• Your goal:
Reproduce exactly, and only, the lines below from the one containing "assert (Hne : ∀" through the one containing "set (w := Z.lor 0".

(Stored data)
■ ■ ■ ■
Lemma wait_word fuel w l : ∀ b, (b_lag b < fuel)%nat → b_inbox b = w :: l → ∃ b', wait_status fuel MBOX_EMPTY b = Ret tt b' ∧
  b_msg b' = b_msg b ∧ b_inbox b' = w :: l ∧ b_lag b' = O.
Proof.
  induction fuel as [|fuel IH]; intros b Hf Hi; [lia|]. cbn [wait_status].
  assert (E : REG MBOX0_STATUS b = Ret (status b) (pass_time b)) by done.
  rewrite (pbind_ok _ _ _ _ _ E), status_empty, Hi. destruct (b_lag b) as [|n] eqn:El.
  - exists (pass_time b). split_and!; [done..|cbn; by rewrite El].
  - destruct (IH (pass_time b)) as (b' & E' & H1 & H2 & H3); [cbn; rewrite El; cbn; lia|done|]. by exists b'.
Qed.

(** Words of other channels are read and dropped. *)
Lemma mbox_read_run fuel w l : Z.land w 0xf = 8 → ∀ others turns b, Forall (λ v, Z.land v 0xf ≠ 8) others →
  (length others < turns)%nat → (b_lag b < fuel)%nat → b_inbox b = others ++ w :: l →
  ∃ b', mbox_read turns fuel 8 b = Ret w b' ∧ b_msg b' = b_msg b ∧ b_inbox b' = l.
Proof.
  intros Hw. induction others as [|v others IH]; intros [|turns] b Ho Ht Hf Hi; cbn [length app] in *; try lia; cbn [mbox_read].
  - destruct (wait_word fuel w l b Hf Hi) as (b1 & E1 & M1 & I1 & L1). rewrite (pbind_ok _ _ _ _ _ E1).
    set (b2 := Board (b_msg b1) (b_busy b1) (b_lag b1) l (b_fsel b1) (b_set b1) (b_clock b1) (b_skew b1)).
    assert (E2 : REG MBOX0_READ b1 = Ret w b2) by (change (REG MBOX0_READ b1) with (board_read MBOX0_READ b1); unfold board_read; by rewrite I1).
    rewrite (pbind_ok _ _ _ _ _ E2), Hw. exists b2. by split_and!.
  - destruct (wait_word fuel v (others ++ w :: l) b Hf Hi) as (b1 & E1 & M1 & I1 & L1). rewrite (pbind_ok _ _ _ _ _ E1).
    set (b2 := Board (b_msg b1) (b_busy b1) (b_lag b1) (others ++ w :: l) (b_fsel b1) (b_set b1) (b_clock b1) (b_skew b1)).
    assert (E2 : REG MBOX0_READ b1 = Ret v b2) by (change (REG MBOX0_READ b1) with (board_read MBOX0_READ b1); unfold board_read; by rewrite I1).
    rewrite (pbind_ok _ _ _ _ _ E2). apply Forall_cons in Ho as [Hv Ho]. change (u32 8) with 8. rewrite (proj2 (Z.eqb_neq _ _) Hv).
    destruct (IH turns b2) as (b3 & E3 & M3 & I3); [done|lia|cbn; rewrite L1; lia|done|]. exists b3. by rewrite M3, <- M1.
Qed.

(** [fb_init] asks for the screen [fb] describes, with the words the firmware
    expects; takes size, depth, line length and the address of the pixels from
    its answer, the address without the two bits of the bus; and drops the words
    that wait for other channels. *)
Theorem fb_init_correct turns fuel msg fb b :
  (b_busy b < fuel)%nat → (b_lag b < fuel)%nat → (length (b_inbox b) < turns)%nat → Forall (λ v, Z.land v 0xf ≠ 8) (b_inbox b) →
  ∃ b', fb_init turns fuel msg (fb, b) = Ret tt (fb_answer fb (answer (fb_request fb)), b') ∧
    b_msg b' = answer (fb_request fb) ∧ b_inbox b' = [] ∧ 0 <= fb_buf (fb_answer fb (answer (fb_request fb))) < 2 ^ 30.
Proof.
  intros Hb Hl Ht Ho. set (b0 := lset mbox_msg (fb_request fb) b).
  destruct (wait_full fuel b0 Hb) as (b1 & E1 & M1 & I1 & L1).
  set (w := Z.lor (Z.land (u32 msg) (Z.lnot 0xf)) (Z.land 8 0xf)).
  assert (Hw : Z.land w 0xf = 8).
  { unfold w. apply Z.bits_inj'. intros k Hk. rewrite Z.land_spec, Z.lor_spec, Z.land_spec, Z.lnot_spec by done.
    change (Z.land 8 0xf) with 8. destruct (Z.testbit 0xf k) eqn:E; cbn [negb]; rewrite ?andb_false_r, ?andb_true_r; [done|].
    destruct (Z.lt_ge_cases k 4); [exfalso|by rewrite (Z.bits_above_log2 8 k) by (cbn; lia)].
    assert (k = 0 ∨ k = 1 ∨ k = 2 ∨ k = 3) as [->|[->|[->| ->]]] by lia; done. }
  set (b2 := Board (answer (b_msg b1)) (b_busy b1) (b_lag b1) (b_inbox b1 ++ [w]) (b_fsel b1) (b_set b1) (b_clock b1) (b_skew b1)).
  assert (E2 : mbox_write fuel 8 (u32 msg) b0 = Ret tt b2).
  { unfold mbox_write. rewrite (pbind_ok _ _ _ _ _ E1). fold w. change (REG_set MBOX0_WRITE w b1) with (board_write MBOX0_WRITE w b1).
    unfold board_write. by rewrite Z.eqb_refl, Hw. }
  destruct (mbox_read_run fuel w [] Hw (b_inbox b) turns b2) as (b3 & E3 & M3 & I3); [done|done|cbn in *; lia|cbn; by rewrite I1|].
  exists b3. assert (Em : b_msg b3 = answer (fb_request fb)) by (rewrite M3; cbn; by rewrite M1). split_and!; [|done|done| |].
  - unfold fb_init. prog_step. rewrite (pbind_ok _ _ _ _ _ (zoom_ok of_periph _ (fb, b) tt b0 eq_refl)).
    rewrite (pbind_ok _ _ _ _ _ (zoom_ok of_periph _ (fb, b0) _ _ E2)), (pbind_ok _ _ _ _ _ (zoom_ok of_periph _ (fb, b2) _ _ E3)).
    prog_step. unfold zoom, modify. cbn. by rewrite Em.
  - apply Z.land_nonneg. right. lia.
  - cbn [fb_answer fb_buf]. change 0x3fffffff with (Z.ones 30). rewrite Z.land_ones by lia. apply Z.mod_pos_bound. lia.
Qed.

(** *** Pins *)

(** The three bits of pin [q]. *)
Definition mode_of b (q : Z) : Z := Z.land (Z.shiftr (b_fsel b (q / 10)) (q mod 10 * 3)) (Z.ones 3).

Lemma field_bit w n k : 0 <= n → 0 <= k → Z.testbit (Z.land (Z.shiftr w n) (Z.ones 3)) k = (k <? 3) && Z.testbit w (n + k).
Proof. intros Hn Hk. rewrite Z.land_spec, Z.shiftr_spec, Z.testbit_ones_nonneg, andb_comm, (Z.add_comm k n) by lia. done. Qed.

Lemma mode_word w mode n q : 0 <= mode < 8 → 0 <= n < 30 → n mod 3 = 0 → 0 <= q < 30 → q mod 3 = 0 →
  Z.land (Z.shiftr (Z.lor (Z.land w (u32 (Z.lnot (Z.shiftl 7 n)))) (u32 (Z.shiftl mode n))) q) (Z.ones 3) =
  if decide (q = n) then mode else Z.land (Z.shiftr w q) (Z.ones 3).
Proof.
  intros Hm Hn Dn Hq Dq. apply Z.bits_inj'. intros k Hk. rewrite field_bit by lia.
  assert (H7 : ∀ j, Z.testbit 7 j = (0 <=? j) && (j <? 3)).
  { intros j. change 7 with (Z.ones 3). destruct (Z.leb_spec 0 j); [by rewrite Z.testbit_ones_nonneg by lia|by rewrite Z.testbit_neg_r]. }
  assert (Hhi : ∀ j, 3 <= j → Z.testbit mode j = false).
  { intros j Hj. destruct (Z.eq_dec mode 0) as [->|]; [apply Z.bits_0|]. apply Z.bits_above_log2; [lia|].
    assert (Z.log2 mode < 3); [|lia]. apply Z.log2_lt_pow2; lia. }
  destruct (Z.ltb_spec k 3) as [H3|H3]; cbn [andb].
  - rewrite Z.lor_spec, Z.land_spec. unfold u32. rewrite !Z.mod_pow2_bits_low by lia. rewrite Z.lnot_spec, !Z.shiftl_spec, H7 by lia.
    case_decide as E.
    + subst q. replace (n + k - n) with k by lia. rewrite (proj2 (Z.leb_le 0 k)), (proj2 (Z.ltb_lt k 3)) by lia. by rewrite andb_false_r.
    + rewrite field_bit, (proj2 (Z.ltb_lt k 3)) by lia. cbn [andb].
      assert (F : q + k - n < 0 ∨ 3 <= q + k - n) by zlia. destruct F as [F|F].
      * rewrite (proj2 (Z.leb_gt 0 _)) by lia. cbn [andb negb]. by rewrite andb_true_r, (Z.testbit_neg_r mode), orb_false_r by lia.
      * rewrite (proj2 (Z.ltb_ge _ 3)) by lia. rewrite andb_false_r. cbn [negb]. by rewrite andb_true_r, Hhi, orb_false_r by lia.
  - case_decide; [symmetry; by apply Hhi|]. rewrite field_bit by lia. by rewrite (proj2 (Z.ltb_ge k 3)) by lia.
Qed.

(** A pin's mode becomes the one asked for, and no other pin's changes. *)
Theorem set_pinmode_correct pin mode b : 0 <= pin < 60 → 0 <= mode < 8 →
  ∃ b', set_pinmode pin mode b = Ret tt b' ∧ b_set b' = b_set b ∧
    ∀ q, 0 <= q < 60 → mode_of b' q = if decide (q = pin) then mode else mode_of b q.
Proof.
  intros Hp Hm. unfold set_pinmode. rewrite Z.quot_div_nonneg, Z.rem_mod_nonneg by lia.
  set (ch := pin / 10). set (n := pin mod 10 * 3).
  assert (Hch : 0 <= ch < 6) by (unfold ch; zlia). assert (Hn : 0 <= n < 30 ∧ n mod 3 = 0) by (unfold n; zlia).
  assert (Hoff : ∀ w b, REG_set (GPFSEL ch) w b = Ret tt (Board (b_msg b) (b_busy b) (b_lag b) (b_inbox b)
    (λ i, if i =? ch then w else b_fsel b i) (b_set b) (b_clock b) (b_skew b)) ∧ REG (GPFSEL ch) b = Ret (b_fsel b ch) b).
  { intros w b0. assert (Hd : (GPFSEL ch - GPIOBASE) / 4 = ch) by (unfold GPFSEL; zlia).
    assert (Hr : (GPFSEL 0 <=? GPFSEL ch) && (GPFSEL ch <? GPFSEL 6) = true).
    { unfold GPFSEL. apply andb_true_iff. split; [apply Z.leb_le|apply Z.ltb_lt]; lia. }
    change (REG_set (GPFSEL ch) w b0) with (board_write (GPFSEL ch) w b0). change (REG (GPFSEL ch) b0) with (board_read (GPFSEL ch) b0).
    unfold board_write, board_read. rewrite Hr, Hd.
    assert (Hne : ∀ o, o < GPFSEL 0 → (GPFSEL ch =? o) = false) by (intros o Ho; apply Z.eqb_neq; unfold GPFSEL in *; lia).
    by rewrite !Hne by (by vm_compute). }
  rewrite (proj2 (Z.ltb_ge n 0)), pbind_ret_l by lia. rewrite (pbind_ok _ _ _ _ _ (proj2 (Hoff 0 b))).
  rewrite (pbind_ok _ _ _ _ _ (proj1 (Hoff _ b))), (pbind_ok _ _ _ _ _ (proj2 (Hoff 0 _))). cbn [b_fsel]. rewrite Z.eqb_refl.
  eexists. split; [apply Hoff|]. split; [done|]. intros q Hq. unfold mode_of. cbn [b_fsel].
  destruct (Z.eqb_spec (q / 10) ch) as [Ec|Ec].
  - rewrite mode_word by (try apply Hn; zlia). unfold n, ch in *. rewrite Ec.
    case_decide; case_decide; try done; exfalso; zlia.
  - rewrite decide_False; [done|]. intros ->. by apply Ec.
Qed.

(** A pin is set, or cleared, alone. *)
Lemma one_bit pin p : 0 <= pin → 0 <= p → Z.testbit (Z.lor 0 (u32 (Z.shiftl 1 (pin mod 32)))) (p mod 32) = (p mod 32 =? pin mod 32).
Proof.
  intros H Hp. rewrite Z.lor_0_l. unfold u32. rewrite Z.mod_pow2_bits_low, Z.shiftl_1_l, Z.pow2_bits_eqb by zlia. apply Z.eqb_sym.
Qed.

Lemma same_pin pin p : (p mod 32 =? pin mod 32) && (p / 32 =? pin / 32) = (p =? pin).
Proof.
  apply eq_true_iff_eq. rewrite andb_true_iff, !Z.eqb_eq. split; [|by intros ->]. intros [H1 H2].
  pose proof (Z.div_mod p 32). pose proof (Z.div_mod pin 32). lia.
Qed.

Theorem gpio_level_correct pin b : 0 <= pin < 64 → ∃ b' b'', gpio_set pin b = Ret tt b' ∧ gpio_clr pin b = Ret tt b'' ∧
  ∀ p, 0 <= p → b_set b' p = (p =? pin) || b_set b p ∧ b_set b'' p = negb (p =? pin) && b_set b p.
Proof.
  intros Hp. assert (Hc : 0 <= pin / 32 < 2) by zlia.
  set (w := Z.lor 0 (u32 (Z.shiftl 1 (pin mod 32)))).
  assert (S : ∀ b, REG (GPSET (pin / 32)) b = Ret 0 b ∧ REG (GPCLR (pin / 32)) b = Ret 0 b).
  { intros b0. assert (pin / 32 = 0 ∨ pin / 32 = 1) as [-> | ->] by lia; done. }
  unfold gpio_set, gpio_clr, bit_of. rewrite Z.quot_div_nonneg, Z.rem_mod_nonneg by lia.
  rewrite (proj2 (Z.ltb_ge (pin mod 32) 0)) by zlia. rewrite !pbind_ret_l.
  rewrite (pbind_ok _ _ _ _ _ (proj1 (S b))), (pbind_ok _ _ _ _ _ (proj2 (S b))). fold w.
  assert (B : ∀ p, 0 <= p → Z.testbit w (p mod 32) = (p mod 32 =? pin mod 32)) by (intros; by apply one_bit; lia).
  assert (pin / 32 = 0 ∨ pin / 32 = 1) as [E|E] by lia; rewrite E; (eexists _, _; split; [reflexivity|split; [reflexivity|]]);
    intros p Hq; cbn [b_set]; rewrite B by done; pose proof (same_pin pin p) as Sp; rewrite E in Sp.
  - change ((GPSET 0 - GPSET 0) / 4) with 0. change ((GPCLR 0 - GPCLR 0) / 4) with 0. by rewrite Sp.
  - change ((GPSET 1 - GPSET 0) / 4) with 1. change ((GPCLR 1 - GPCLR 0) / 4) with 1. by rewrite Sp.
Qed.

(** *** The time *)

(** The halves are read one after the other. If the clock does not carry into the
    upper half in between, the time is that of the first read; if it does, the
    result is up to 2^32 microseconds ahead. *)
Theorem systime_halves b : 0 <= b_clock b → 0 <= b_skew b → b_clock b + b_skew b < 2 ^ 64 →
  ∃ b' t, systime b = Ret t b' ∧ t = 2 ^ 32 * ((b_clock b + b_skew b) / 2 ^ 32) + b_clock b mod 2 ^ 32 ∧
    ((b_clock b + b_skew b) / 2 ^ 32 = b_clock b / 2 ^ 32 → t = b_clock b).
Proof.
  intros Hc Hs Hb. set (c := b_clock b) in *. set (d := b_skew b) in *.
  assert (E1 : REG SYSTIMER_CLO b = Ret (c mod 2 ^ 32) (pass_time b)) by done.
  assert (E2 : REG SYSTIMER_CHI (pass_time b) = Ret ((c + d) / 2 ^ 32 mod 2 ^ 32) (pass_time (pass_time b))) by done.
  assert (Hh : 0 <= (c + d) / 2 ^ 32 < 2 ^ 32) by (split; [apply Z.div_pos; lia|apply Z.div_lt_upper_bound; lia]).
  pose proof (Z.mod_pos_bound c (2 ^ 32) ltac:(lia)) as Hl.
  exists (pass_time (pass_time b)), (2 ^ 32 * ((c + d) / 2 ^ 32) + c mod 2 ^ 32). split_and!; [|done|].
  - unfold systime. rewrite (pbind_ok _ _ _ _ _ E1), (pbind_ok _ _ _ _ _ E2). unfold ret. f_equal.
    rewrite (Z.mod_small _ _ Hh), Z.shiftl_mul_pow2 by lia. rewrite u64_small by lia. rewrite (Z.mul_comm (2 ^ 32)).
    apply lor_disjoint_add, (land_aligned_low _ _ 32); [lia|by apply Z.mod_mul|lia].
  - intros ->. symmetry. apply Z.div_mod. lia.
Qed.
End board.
■ ■ ■ ■
• Written answer:
    assert (Hne : ∀ o, o < GPFSEL 0 → (GPFSEL ch =? o) = false) by (intros o Ho; apply Z.eqb_neq; unfold GPFSEL in *; lia).
    by rewrite !Hne by (by vm_compute). }
  rewrite (proj2 (Z.ltb_ge n 0)), pbind_ret_l by lia. rewrite (pbind_ok _ _ _ _ _ (proj2 (Hoff 0 b))).
  rewrite (pbind_ok _ _ _ _ _ (proj1 (Hoff _ b))), (pbind_ok _ _ _ _ _ (proj2 (Hoff 0 _))). cbn [b_fsel]. rewrite Z.eqb_refl.
  eexists. split; [apply Hoff|]. split; [done|]. intros q Hq. unfold mode_of. cbn [b_fsel].
  destruct (Z.eqb_spec (q / 10) ch) as [Ec|Ec].
  - rewrite mode_word by (try apply Hn; zlia). unfold n, ch in *. rewrite Ec.
    case_decide; case_decide; try done; exfalso; zlia.
  - rewrite decide_False; [done|]. intros ->. by apply Ec.
Qed.

(** A pin is set, or cleared, alone. *)
Lemma one_bit pin p : 0 <= pin → 0 <= p → Z.testbit (Z.lor 0 (u32 (Z.shiftl 1 (pin mod 32)))) (p mod 32) = (p mod 32 =? pin mod 32).
Proof.
  intros H Hp. rewrite Z.lor_0_l. unfold u32. rewrite Z.mod_pow2_bits_low, Z.shiftl_1_l, Z.pow2_bits_eqb by zlia. apply Z.eqb_sym.
Qed.

Lemma same_pin pin p : (p mod 32 =? pin mod 32) && (p / 32 =? pin / 32) = (p =? pin).
Proof.
  apply eq_true_iff_eq. rewrite andb_true_iff, !Z.eqb_eq. split; [|by intros ->]. intros [H1 H2].
  pose proof (Z.div_mod p 32). pose proof (Z.div_mod pin 32). lia.
Qed.

Theorem gpio_level_correct pin b : 0 <= pin < 64 → ∃ b' b'', gpio_set pin b = Ret tt b' ∧ gpio_clr pin b = Ret tt b'' ∧
  ∀ p, 0 <= p → b_set b' p = (p =? pin) || b_set b p ∧ b_set b'' p = negb (p =? pin) && b_set b p.
Proof.
  intros Hp. assert (Hc : 0 <= pin / 32 < 2) by zlia.
  set (w := Z.lor 0 (u32 (Z.shiftl 1 (pin mod 32)))).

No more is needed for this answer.